RANDOLPH, Ohio – It’s an animal that looks more like a Dalmatian dog than a dairy cow.

Sure, it has ears like a cow and a tail like a cow. It’s even the size of a dairy heifer.

But those spots! Portage County fairgoers had certainly never seen a cow like this before at their fair.

That’s because this is the first year an American Lineback dairy heifer has been at a northeastern Ohio fair.

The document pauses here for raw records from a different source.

(** A positive integer that fits is the value of a canonical number. *)
Lemma fits_in_representable (N : Z) :
  0 < N -> fits_in prec emax N = true ->
  exists (m : positive) (e : Z),
    bounded prec emax m e = true /\ scaled emin (Z.pos m) e = N.
Proof.
  intros HN Hfit. unfold fits_in in Hfit. cbv zeta in Hfit.
  set (e := fexp (Zdigits2 N + emin)) in *.
  apply andb_true_iff in Hfit. destruct Hfit as [Hfit He].
  apply andb_true_iff in Hfit. destruct Hfit as [_ Hmod].
  apply Z.leb_le in He. apply Z.eqb_eq in Hmod.
  assert (Hj : 0 <= e - emin) by (unfold e; destruct (fexp_spec prec emax (Zdigits2 N + emin)); lia).
  pose proof (pow2_pos (e - emin) Hj) as Hp.
  pose proof (Z.div_mod N (2 ^ (e - emin)) ltac:(lia)) as Hdm.
  rewrite Hmod, Z.add_0_r in Hdm.
  assert (Hq : 0 < N / 2 ^ (e - emin)).
  { destruct (Z_lt_le_dec 0 (N / 2 ^ (e - emin))) as [|Hle]; [assumption|exfalso].
    pose proof (Z.div_pos N (2 ^ (e - emin)) ltac:(lia) Hp).
    assert (N / 2 ^ (e - emin) = 0) by lia. lia. }
  destruct (N / 2 ^ (e - emin)) as [|m|m] eqn:Em; try lia.
  exists m, e. split.
  - apply bounded_iff. split; [|exact He].
    assert (Hd : Zdigits2 N = Zdigits2 (Z.pos m) + (e - emin)).
    { rewrite Hdm at 1. rewrite Z.mul_comm. apply Zdigits2_shift; lia. }
    replace (Zdigits2 (Z.pos m) + e) with (Zdigits2 N + emin) by lia.
    reflexivity.
  - unfold scaled. lia.
Qed.

(** Rounding does nothing to a value that is a number of the format. *)
Lemma binary_round_exact (s : bool) (mx : positive) (ex : Z) (mf : positive) (ef : Z) :
  emin <= ex -> bounded prec emax mf ef = true ->
  scaled emin (Z.pos mx) ex = scaled emin (Z.pos mf) ef ->
  binary_round prec emax s mx ex = S754_finite s mf ef.
Proof.
  intros Hex Hf E.
  pose proof (binary_round_upper prec emax prec_pos emin (Z.le_refl _) s mx ex mf ef
                Hex Hf ltac:(lia)) as U.
  pose proof (binary_round_lower prec emax prec_pos emin (Z.le_refl _) s mx ex mf ef
                Hex Hf ltac:(lia)) as L.
  destruct (binary_round prec emax s mx ex) as [s'|s'| |s' m3 e3]; try contradiction.
  destruct U as (-> & Hb3 & Hu). destruct L as (_ & _ & Hl).
  apply bounded_iff in Hb3, Hf.
  destruct (canonical_unique prec emax emin (Z.le_refl _) m3 e3 mf ef
              (proj1 Hb3) (proj1 Hf) ltac:(lia)) as [-> ->].
  reflexivity.
Qed.

Lemma scaled_cond_Zopp (s : bool) (c m e : Z) :
  scaled c (cond_Zopp s m) e = cond_Zopp s (scaled c m e).
Proof. unfold scaled. destruct s; cbn [cond_Zopp]; lia. Qed.

(** The sum of two numbers of the format, of any signs, is their true sum
    whenever that is a number of the format: [+0] when it is zero. *)
Lemma SFadd_exact (sx : bool) (mx : positive) (ex : Z)
    (sy : bool) (my : positive) (ey : Z) :
  bounded prec emax mx ex = true -> bounded prec emax my ey = true ->
  let V := cond_Zopp sx (scaled emin (Z.pos mx) ex)
           + cond_Zopp sy (scaled emin (Z.pos my) ey) in
  fits_in prec emax (Z.abs V) = true ->
  (V = 0 /\
   SFadd prec emax (S754_finite sx mx ex) (S754_finite sy my ey) = S754_zero false) \/
  (V <> 0 /\
   exists (mf : positive) (ef : Z),
     bounded prec emax mf ef = true /\ scaled emin (Z.pos mf) ef = Z.abs V /\
     SFadd prec emax (S754_finite sx mx ex) (S754_finite sy my ey)
     = S754_finite (V <? 0) mf ef).
Proof.
  intros Hx Hy V Hfit.
  pose proof (proj1 (bounded_iff prec emax mx ex) Hx) as [Hcx _].
  pose proof (proj1 (bounded_iff prec emax my ey) Hy) as [Hcy _].
  destruct (canonical_digits prec emax mx ex Hcx) as (Hex & _).
  destruct (canonical_digits prec emax my ey Hcy) as (Hey & _).
  destruct (aligned_values emin mx ex my ey) as [Vx Vy]; try lia.
  cbn [SFadd]. cbv zeta in Vx, Vy.
  set (ez := Z.min ex ey) in *.
  set (ax := fst (shl_align mx ex ez)) in *.
  set (ay := fst (shl_align my ey ez)) in *.
  assert (EV : scaled emin (cond_Zopp sx (Z.pos ax) + cond_Zopp sy (Z.pos ay)) ez = V).
  { rewrite scaled_add, !scaled_cond_Zopp, Vx, Vy. reflexivity. }
  pose proof (pow2_pos (ez - emin) ltac:(lia)) as Hu.
  destruct (cond_Zopp sx (Z.pos ax) + cond_Zopp sy (Z.pos ay)) as [|p|p] eqn:EZ;
    cbn [binary_normalize].
  - left. split; [|reflexivity]. rewrite <- EV. unfold scaled. lia.
  - right.
    assert (HV : 0 < V) by (rewrite <- EV; unfold scaled; lia).
    split; [lia|].
    rewrite Z.abs_eq in Hfit by lia.
    destruct (fits_in_representable V HV Hfit) as (mf & ef & Hbf & Ef).
    exists mf, ef. split; [exact Hbf|]. split; [rewrite Z.abs_eq by lia; exact Ef|].
    replace (V <? 0) with false by (symmetry; apply Z.ltb_ge; lia).
    apply binary_round_exact; [lia|exact Hbf|]. rewrite Ef. exact EV.
  - right.
    assert (HV : V < 0).
    { rewrite <- EV. unfold scaled.
      assert (0 < Z.pos p * 2 ^ (ez - emin)) by lia.
      rewrite <- Pos2Z.opp_pos. lia. }
    split; [lia|].
    rewrite Z.abs_neq in Hfit by lia.
    destruct (fits_in_representable (- V) ltac:(lia) Hfit) as (mf & ef & Hbf & Ef).
    exists mf, ef. split; [exact Hbf|]. split; [rewrite Z.abs_neq by lia; exact Ef|].
    replace (V <? 0) with true by (symmetry; apply Z.ltb_lt; lia).
    apply binary_round_exact; [lia|exact Hbf|]. rewrite Ef, <- EV.
    unfold scaled. rewrite <- Pos2Z.opp_pos. lia.
Qed.

End Exact.

(** * The order book under sequences of calls *)

(** ** Basic facts *)

Lemma fold_sum_from (os : list Order) (acc : double) :
  fold_left (fun vol o => (vol + quantity o)%dbl) os acc
  = sum_from acc (map quantity os).
Proof.
  revert acc. induction os as [|o os IH]; intros acc; simpl.
  - reflexivity.
  - apply IH.
Qed.

Lemma total_bid_vol_sum (b : OrderBook) : total_bid_vol b = sum_quantities (bids b).
Proof. apply fold_sum_from. Qed.

Lemma total_ask_vol_sum (b : OrderBook) : total_ask_vol b = sum_quantities (asks b).
Proof. apply fold_sum_from. Qed.

(** ** The book after a sequence of calls *)

Lemma do_calls_app (cs1 cs2 : list Call) (b : OrderBook) :
  do_calls (cs1 ++ cs2) b = do_calls cs2 (do_calls cs1 b).
Proof. apply fold_left_app. Qed.

Lemma bids_do_calls (cs : list Call) (b : OrderBook) :
  bids (do_calls cs b) = bids b ++ map order_of_call (filter c_is_bid cs).
Proof.
  revert b. induction cs as [|c cs IH]; intros b; simpl.
  - now rewrite app_nil_r.
  - unfold do_calls in IH. rewrite IH. unfold do_call, add_order, push_back.
    destruct (c_is_bid c); simpl.
    + now rewrite <- app_assoc.
    + reflexivity.
Qed.

Lemma asks_do_calls (cs : list Call) (b : OrderBook) :
  asks (do_calls cs b) = asks b ++ map order_of_call (filter c_is_ask cs).
Proof.
  revert b. induction cs as [|c cs IH]; intros b; simpl.
  - now rewrite app_nil_r.
  - unfold do_calls in IH. rewrite IH. unfold do_call, add_order, push_back, c_is_ask.
    destruct (c_is_bid c); simpl.
    + reflexivity.
    + now rewrite <- app_assoc.
Qed.

(** The imbalance is a function of the two sequences of stored quantities. *)
Lemma get_imbalance_quantities (b1 b2 : OrderBook) :
  map quantity (bids b1) = map quantity (bids b2) ->
  map quantity (asks b1) = map quantity (asks b2) ->
  total_bid_vol b1 = total_bid_vol b2 /\
  total_ask_vol b1 = total_ask_vol b2 /\
  get_imbalance b1 = get_imbalance b2.
Proof.
  intros Hb Ha.
  assert (Eb : total_bid_vol b1 = total_bid_vol b2).
  { rewrite !total_bid_vol_sum. unfold sum_quantities. now rewrite Hb. }
  assert (Ea : total_ask_vol b1 = total_ask_vol b2).
  { rewrite !total_ask_vol_sum. unfold sum_quantities. now rewrite Ha. }
  repeat split; trivial.
  unfold get_imbalance. now rewrite Eb, Ea.
Qed.

Lemma quantities_of_side (side : bool) (cs : list Call) :
  map quantity (map order_of_call (filter (fun c => Bool.eqb (c_is_bid c) side) cs))
  = map fst (filter (fun qs => Bool.eqb (snd qs) side) (map quantity_and_side cs)).
Proof.
  induction cs as [|c cs IH]; [reflexivity|].
  cbn [map filter quantity_and_side snd].
  destruct (Bool.eqb (c_is_bid c) side); cbn [map fst]; rewrite IH; reflexivity.
Qed.

Lemma filter_bid_eqb (cs : list Call) :
  filter c_is_bid cs = filter (fun c => Bool.eqb (c_is_bid c) true) cs.
Proof.
  apply filter_ext. intros c. now destruct (c_is_bid c).
Qed.

Lemma filter_ask_eqb (cs : list Call) :
  filter c_is_ask cs = filter (fun c => Bool.eqb (c_is_bid c) false) cs.
Proof.
  apply filter_ext. intros c. unfold c_is_ask. now destruct (c_is_bid c).
Qed.

(** ** The book after a history with [clear] *)

Lemma do_ops_app (os1 os2 : list Op) (b : OrderBook) :
  do_ops (os1 ++ os2) b = do_ops os2 (do_ops os1 b).
Proof. apply fold_left_app. Qed.

Lemma do_ops_after_clear (history recent : list Op) (b : OrderBook) :
  do_ops (history ++ OpClear :: recent) b = do_ops recent new_OrderBook.
Proof. rewrite do_ops_app. reflexivity. Qed.

Lemma size_app {A : Type} (v : list A) (x : A) : size (v ++ [x]) = size v + 1.
Proof. unfold size. rewrite length_app. simpl. lia. Qed.

Lemma sizes_do_ops (os : list Op) (b : OrderBook) :
  existsb op_is_clear os = false ->
  size (bids (do_ops os b)) = size (bids b) + count op_is_bid os /\
  size (asks (do_ops os b)) = size (asks b) + count op_is_ask os.
Proof.
  revert b. induction os as [|o os IH]; intros b H.
  - unfold count. simpl. lia.
  - simpl in H. apply orb_false_iff in H. destruct H as [Ho Hos].
    destruct o as [c|]; [|discriminate].
    change (do_ops (OpAdd c :: os) b) with (do_ops os (do_call b c)).
    destruct (IH (do_call b c) Hos) as [-> ->].
    unfold count, do_call, add_order, push_back. cbn [filter op_is_bid op_is_ask].
    destruct (c_is_bid c); cbn [negb bids asks length]; rewrite ?size_app; lia.
Qed.

Lemma to_int_small (z : Z) : 0 <= z <= int_max -> to_int z = z.
Proof.
  unfold to_int, int_max. intros H. rewrite Z.mod_small; lia.
Qed.

Lemma count_nonneg {A : Type} (p : A -> bool) (l : list A) : 0 <= count p l.
Proof. unfold count. lia. Qed.

Lemma count_repeat {A : Type} (p : A -> bool) (x : A) (n : nat) :
  p x = true -> count p (repeat x n) = Z.of_nat n.
Proof.
  intros Hp. unfold count. f_equal.
  induction n as [|n IH]; [reflexivity|].
  cbn [repeat filter]. rewrite Hp. cbn [length]. now rewrite IH.
Qed.

Lemma existsb_repeat {A : Type} (p : A -> bool) (x : A) (n : nat) :
  p x = false -> existsb p (repeat x n) = false.
Proof.
  intros Hp. induction n as [|n IH]; [reflexivity|].
  cbn [repeat existsb]. now rewrite Hp, IH.
Qed.

(** ** The imbalance of non-negative quantities *)

Lemma double_prec_pos : 0 < Double.prec.
Proof. reflexivity. Qed.

Lemma double_prec_lt_emax : Double.prec < Double.emax.
Proof. reflexivity. Qed.

(** The unit of the smallest binary64 number, [2^-1074]. *)
Lemma double_unit : SpecFloat.emin Double.prec Double.emax <= SpecFloat.emin Double.prec Double.emax.
Proof. apply Z.le_refl. Qed.

Lemma nonneg_cases (x : double) :
  nonneg x = true ->
  match x with
  | S754_zero _ => True
  | S754_infinity s => s = false
  | S754_nan => False
  | S754_finite s m e => s = false /\ bounded Double.prec Double.emax m e = true
  end.
Proof.
  unfold nonneg, Double.valid, Double.leb, Double.zero.
  intros H. apply andb_true_iff in H. destruct H as [Hv Hl].
  destruct x as [[]|[]| |[] m e]; cbn in Hv, Hl; try discriminate; auto.
Qed.

Lemma nonneg_of_cases (x : double) :
  match x with
  | S754_zero _ => True
  | S754_infinity s => s = false
  | S754_nan => False
  | S754_finite s m e => s = false /\ bounded Double.prec Double.emax m e = true
  end -> nonneg x = true.
Proof.
  unfold nonneg, Double.valid, Double.leb, Double.zero.
  destruct x as [[]|[]| |[] m e]; intros H; try discriminate; try contradiction;
    try reflexivity; try (destruct H; discriminate).
  destruct H as [_ H]. apply andb_true_iff. split; [exact H|reflexivity].
Qed.

Ltac nonneg_shapes :=
  repeat match goal with
  | H : False |- _ => contradiction
  | H : _ = false /\ _ |- _ => destruct H
  | H : ?s = false |- _ => is_var s; subst s
  end.

Lemma add_nonneg (x y : double) :
  nonneg x = true -> nonneg y = true -> nonneg (x + y)%dbl = true.
Proof.
  intros Hx Hy. apply nonneg_cases in Hx, Hy. apply nonneg_of_cases.
  unfold Double.add.
  destruct x as [sx|sx| |sx mx ex], y as [sy|sy| |sy my ey];
    nonneg_shapes; try (cbn; auto; fail).
  - destruct sx, sy; exact I.
  - pose proof (SFadd_positive Double.prec Double.emax double_prec_pos _ double_unit
                  mx ex my ey ltac:(assumption) ltac:(assumption)) as H.
    destruct (SFadd Double.prec Double.emax (S754_finite false mx ex)
                (S754_finite false my ey)); try contradiction; intuition.
Qed.

Lemma fold_add_nonneg (os : list Order) (acc : double) :
  Forall (fun o => nonneg (quantity o) = true) os -> nonneg acc = true ->
  nonneg (fold_left (fun vol o => (vol + quantity o)%dbl) os acc) = true.
Proof.
  intros H. revert acc. induction H as [|o os Ho _ IH]; intros acc Hacc; simpl.
  - exact Hacc.
  - apply IH, add_nonneg; assumption.
Qed.

Lemma one_mantissa_double :
  Double.one = S754_finite false (one_mantissa Double.prec) (1 - Double.prec).
Proof. reflexivity. Qed.
(** * Translation complexity scorer: a shallow embedding and its properties

    The development follows the Python package [translation_complexity]:

    - [config.py]                 ~> [Config], [get_metric_weights],
                                     [get_complexity_level]
    - [metrics/readability.py]    ~> [Module ReadabilityMetrics]
    - [metrics/linguistic.py]     ~> [Module LinguisticMetrics]
    - [metrics/translation.py]    ~> [Module TranslationMetrics]
    - [scorer.py]                 ~> [Module TranslationComplexityScorer]

    Modelling conventions.

    - A Python [float] is an exact rational ([Q]); rounding, overflow and
      infinities of binary64 are outside the model.  The one non-number the
      code can manufacture by itself, the [nan] that [np.mean] returns on an
      empty list, is kept ([npfloat]).  Numeric results are compared with
      [==] ([Qeq]).  Where a property turns on rounding itself, the source
      expression is evaluated on binary64 floats as well (the definitions
      named [..._binary64]) and its exact value read off with
      [binary64_to_Q].
    - A Python [dict] with string keys is a [gmap string _].
    - A call that may raise returns a [result]; [try ... except Exception]
      is [try_except].
    - The libraries the package calls (textstat, spaCy, the tokenizer and the
      embedding model) are collaborators with a fixed interface: they are the
      fields of [Collaborators], each of them allowed to raise.
    - Text is a [string] of ASCII characters. *)

From Stdlib Require Import QArith Qminmax Lqa String List Ascii Floats.
From stdpp Require Import gmap strings.

Open Scope Q_scope.
Open Scope string_scope.

(** A decimal literal of type [float] denotes the nearest double, as a
    Python literal does. *)
Set Warnings "-inexact-float".

(** ** Exceptions and results *)

Inductive exn : Type :=
| ZeroDivisionError
| KeyError (key : string)
| ValueError (msg : string)
| RuntimeError (msg : string).

Inductive result (A : Type) : Type :=
| Ok (a : A)
| Raise (e : exn).

Arguments Ok {A} a.
Arguments Raise {A} e.

(** Sequencing: [x ← c; k] runs [c] and stops at the first exception. *)
#[global] Instance result_ret : MRet result := λ A a, Ok a.
#[global] Instance result_bind : MBind result := λ A B k c,
  match c with
  | Ok a => k a
  | Raise e => Raise e
  end.

(** [try: body except Exception: handler] *)
Definition try_except {A : Type} (body : result A) (handler : exn -> result A)
  : result A :=
  match body with
  | Ok a => Ok a
  | Raise e => handler e
  end.

Definition is_ok {A : Type} (c : result A) : bool :=
  match c with Ok _ => true | Raise _ => false end.

(** [[f(x) for x in xs]]: the comprehension stops at the first call that
    raises. *)
Fixpoint list_comprehension {A B : Type} (f : A -> result B) (xs : list A)
  : result (list B) :=
  match xs with
  | [] => Ok []
  | x :: xs' =>
      y ← f x;
      ys ← list_comprehension f xs';
      Ok (y :: ys)
  end.

(** ** Python arithmetic on numbers *)

Definition Qltb (a b : Q) : bool := negb (Qle_bool b a).

(** [min(a, b)]: the first argument unless the second is smaller. *)
Definition py_min (a b : Q) : Q := if Qltb b a then b else a.

(** [max(a, b)]: the first argument unless the second is larger. *)
Definition py_max (a b : Q) : Q := if Qltb a b then b else a.

(** [a / b] on Python numbers. *)
Definition py_truediv (a b : Q) : result Q :=
  if Qeq_bool b 0 then Raise ZeroDivisionError else Ok (a / b).

(** [len(xs)] as a number. *)
Definition len {A : Type} (xs : list A) : Q := inject_Z (Z.of_nat (length xs)).

(** [sum(xs)] *)
Definition py_sum (xs : list Q) : Q := fold_left Qplus xs 0.

(** [d[key]] *)
Definition getitem {V : Type} (d : gmap string V) (key : string) : result V :=
  match d !! key with
  | Some v => Ok v
  | None => Raise (KeyError key)
  end.

(** [list(d.values())] *)
Definition values {V : Type} (d : gmap string V) : list V :=
  (map_to_list d).*2.

(** [d.update(other)]: the entries of [other] win. *)
Definition update {V : Type} (d other : gmap string V) : gmap string V :=
  other ∪ d.

(** ** The parts of numpy the scorer uses *)

Inductive npfloat : Type :=
| Fin (q : Q)
| NaN.

Definition npfloat_mul (a : npfloat) (w : Q) : npfloat :=
  match a with Fin q => Fin (q * w) | NaN => NaN end.

Definition npfloat_add (a b : npfloat) : npfloat :=
  match a, b with Fin p, Fin q => Fin (p + q) | _, _ => NaN end.

Definition npfloat_div (a : npfloat) (d : Q) : npfloat :=
  match a with Fin q => Fin (q / d) | NaN => NaN end.

(** [np.mean(xs)]: the sum over the count; [nan] (and a warning) on an empty
    list. *)
Definition np_mean (xs : list Q) : npfloat :=
  match xs with
  | [] => NaN
  | _ => Fin (py_sum xs / len xs)
  end.

Fixpoint np_multiply (a : list npfloat) (wgt : list Q) : list npfloat :=
  match a, wgt with
  | x :: a', w :: wgt' => npfloat_mul x w :: np_multiply a' wgt'
  | _, _ => []
  end.

Definition np_sum (a : list npfloat) : npfloat :=
  fold_left npfloat_add a (Fin 0).

(** [np.average(a, weights=wgt)] on one-dimensional arrays: the weights are
    summed first and a zero sum raises. *)
Definition np_average (a : list npfloat) (wgt : list Q) : result npfloat :=
  if negb (Nat.eqb (length a) (length wgt)) then
    Raise (ValueError "Shape of weights must be consistent with shape of a")
  else
    let scl := py_sum wgt in
    if Qeq_bool scl 0 then Raise ZeroDivisionError
    else Ok (npfloat_div (np_sum (np_multiply a wgt)) scl).

(** [np.clip(x, a_min, a_max)] = [minimum(a_max, maximum(x, a_min))]; a [nan]
    stays a [nan]. *)
Definition np_clip (x : npfloat) (a_min a_max : Q) : npfloat :=
  match x with
  | Fin q => Fin (Qmin a_max (Qmax q a_min))
  | NaN => NaN
  end.

(** ** config.py *)

Record Config : Type := {
  READABILITY_WEIGHT : Q;
  LINGUISTIC_WEIGHT : Q;
  TRANSLATION_WEIGHT : Q;
  EMBEDDING_MODEL : string;
  SPACY_MODEL : string;
  LOW_COMPLEXITY_THRESHOLD : Q;
  MEDIUM_COMPLEXITY_THRESHOLD : Q;
  HIGH_COMPLEXITY_THRESHOLD : Q
}.

(** The constructor the [@dataclass] decorator generates: it stores its
    arguments; the class has no [__post_init__]. *)
Definition Config_init (readability_weight linguistic_weight translation_weight : Q)
    (embedding_model spacy_model : string)
    (low medium high : Q) : result Config :=
  Ok {| READABILITY_WEIGHT := readability_weight;
        LINGUISTIC_WEIGHT := linguistic_weight;
        TRANSLATION_WEIGHT := translation_weight;
        EMBEDDING_MODEL := embedding_model;
        SPACY_MODEL := spacy_model;
        LOW_COMPLEXITY_THRESHOLD := low;
        MEDIUM_COMPLEXITY_THRESHOLD := medium;
        HIGH_COMPLEXITY_THRESHOLD := high |}.

(** [Config()] with the field defaults of the class. *)
Definition default_Config : Config :=
  {| READABILITY_WEIGHT := 0.3;
     LINGUISTIC_WEIGHT := 0.4;
     TRANSLATION_WEIGHT := 0.3;
     EMBEDDING_MODEL := "sentence-transformers/all-MiniLM-L6-v2";
     SPACY_MODEL := "en_core_web_sm";
     LOW_COMPLEXITY_THRESHOLD := 0.25;
     MEDIUM_COMPLEXITY_THRESHOLD := 0.45;
     HIGH_COMPLEXITY_THRESHOLD := 0.65 |}.

Definition get_metric_weights (self : Config) : gmap string Q :=
  <["translation" := TRANSLATION_WEIGHT self]>
    (<["linguistic" := LINGUISTIC_WEIGHT self]>
       (<["readability" := READABILITY_WEIGHT self]> ∅)).

Definition get_complexity_level (self : Config) (score : Q) : string :=
  if Qltb score (LOW_COMPLEXITY_THRESHOLD self) then "low"
  else if Qltb score (MEDIUM_COMPLEXITY_THRESHOLD self) then "medium"
  else if Qltb score (HIGH_COMPLEXITY_THRESHOLD self) then "high"
  else "very_high".

(** ** The collaborators *)

(** A spaCy token: its text, its punctuation flag and its syntactic head.  A
    dependency parse is a forest: a token is either the root of its sentence,
    which spaCy makes its own head ([token.head == token]), or it has another
    token as head. *)
Inductive Token : Type :=
| Root (text : string) (is_punct : bool)
| Child (text : string) (is_punct : bool) (head : Token).

Definition token_text (t : Token) : string :=
  match t with Root text _ | Child text _ _ => text end.

Definition token_is_punct (t : Token) : bool :=
  match t with Root _ is_punct | Child _ is_punct _ => is_punct end.

(** A sentence ([Span]) is the list of its tokens. *)
Definition Span : Type := list Token.

(** A generator object.  It has neither [__bool__] nor [__len__], so its
    truth value is [True] whatever it is going to yield; [list(g)] collects
    what it yields. *)
Inductive generator (A : Type) : Type :=
| Generator (yields : list A).

Arguments Generator {A} yields.

Definition py_bool_generator {A : Type} (g : generator A) : bool := true.

Definition py_list_generator {A : Type} (g : generator A) : list A :=
  match g with Generator yields => yields end.

(** A parsed document: iterating over it gives its tokens, and the property
    [doc.sents] gives a fresh generator of its sentences at every access. *)
Record Doc : Type := {
  doc_tokens : list Token;
  doc_sentences : list Span
}.

Definition sents (doc : Doc) : generator Span := Generator (doc_sentences doc).

Record Collaborators : Type := {
  (** [textstat.flesch_kincaid_grade(text)] and its four siblings *)
  flesch_kincaid_grade : string -> result Q;
  coleman_liau_index : string -> result Q;
  gunning_fog : string -> result Q;
  smog_index : string -> result Q;
  flesch_reading_ease : string -> result Q;
  (** [self.nlp(text)], the spaCy pipeline *)
  nlp : string -> result Doc;
  (** the tokenizer and the model, up to the number that
      [torch.norm(outputs.last_hidden_state.mean(dim=1), dim=1).mean().item()]
      returns *)
  embedding_norm : string -> result Q
}.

Joy McCune drove more than three hours to bring Cornflake to this year’s Randolph Fair to show off her rare dairy breed.

Joy and her husband, Shane McCune, have another one of these American Linebacks at their home in Waterford, Ohio. Their two cows are the only registered American Linebacks in the state.

Wide array. The McCunes own approximately 30 cows, including quite a variety. They have Ayrshires, Holsteins, Milking Shorthorns, Brown Swiss, American Linebacks and even a beef cow.

Joy, herdswoman for Schaads Dairy in Waterford, said the cows aren’t for income, they are really more of a hobby. She enjoys having many breeds and also has several “retired” cows – cows that are older and Joy can’t bear to get rid of them.

Worthwhile trip. Joy and Shane drove more than six hours to Pennsylvania to buy their two American Linebacks. After hearing that the cattle were rare and it was hard to find breeders who would part with them, Shane said his wife was “bound and determined to find one.”

They contacted the American Lineback Dairy Cattle Registry, joined the association and bought their first two American Linebacks last spring.

There are about 4,000 females registered in the United States, Joy said.

When asked if they will venture toward Randall Linebacks, which are even more rare, Joy said she isn’t sure. First they would like to expand their American Lineback herd and perhaps breed for sale some day.

They are eager to start breeding the heifers they have now in early spring.

4-H show only. Joy’s sister, Megan Seith, a first-year 4-H member, showed the unusual cow at the 4-H show at the Randolph Fair. Next year, an American Lineback class will be added to the Portage County open class schedule.

The McCunes have already showed their American Linebacks at a district show in Dover, Ohio, and plan to show them at the upcoming Washington County, Morgan County and Barlow fairs.

Comparison shopping. These cows are usually similar in price to Holsteins, and at a yearly American Lineback auction in Wisconsin, the average cow sold for $1,300, the McCunes said.

In addition, these cows are similar in milk production to Holsteins. In fact, Shane said, Cornflakes’ dam produced 35,000 pounds before she freshened. The butterfat and protein content are also similar to Holsteins, Joy said.

The cows can also be bred red and white.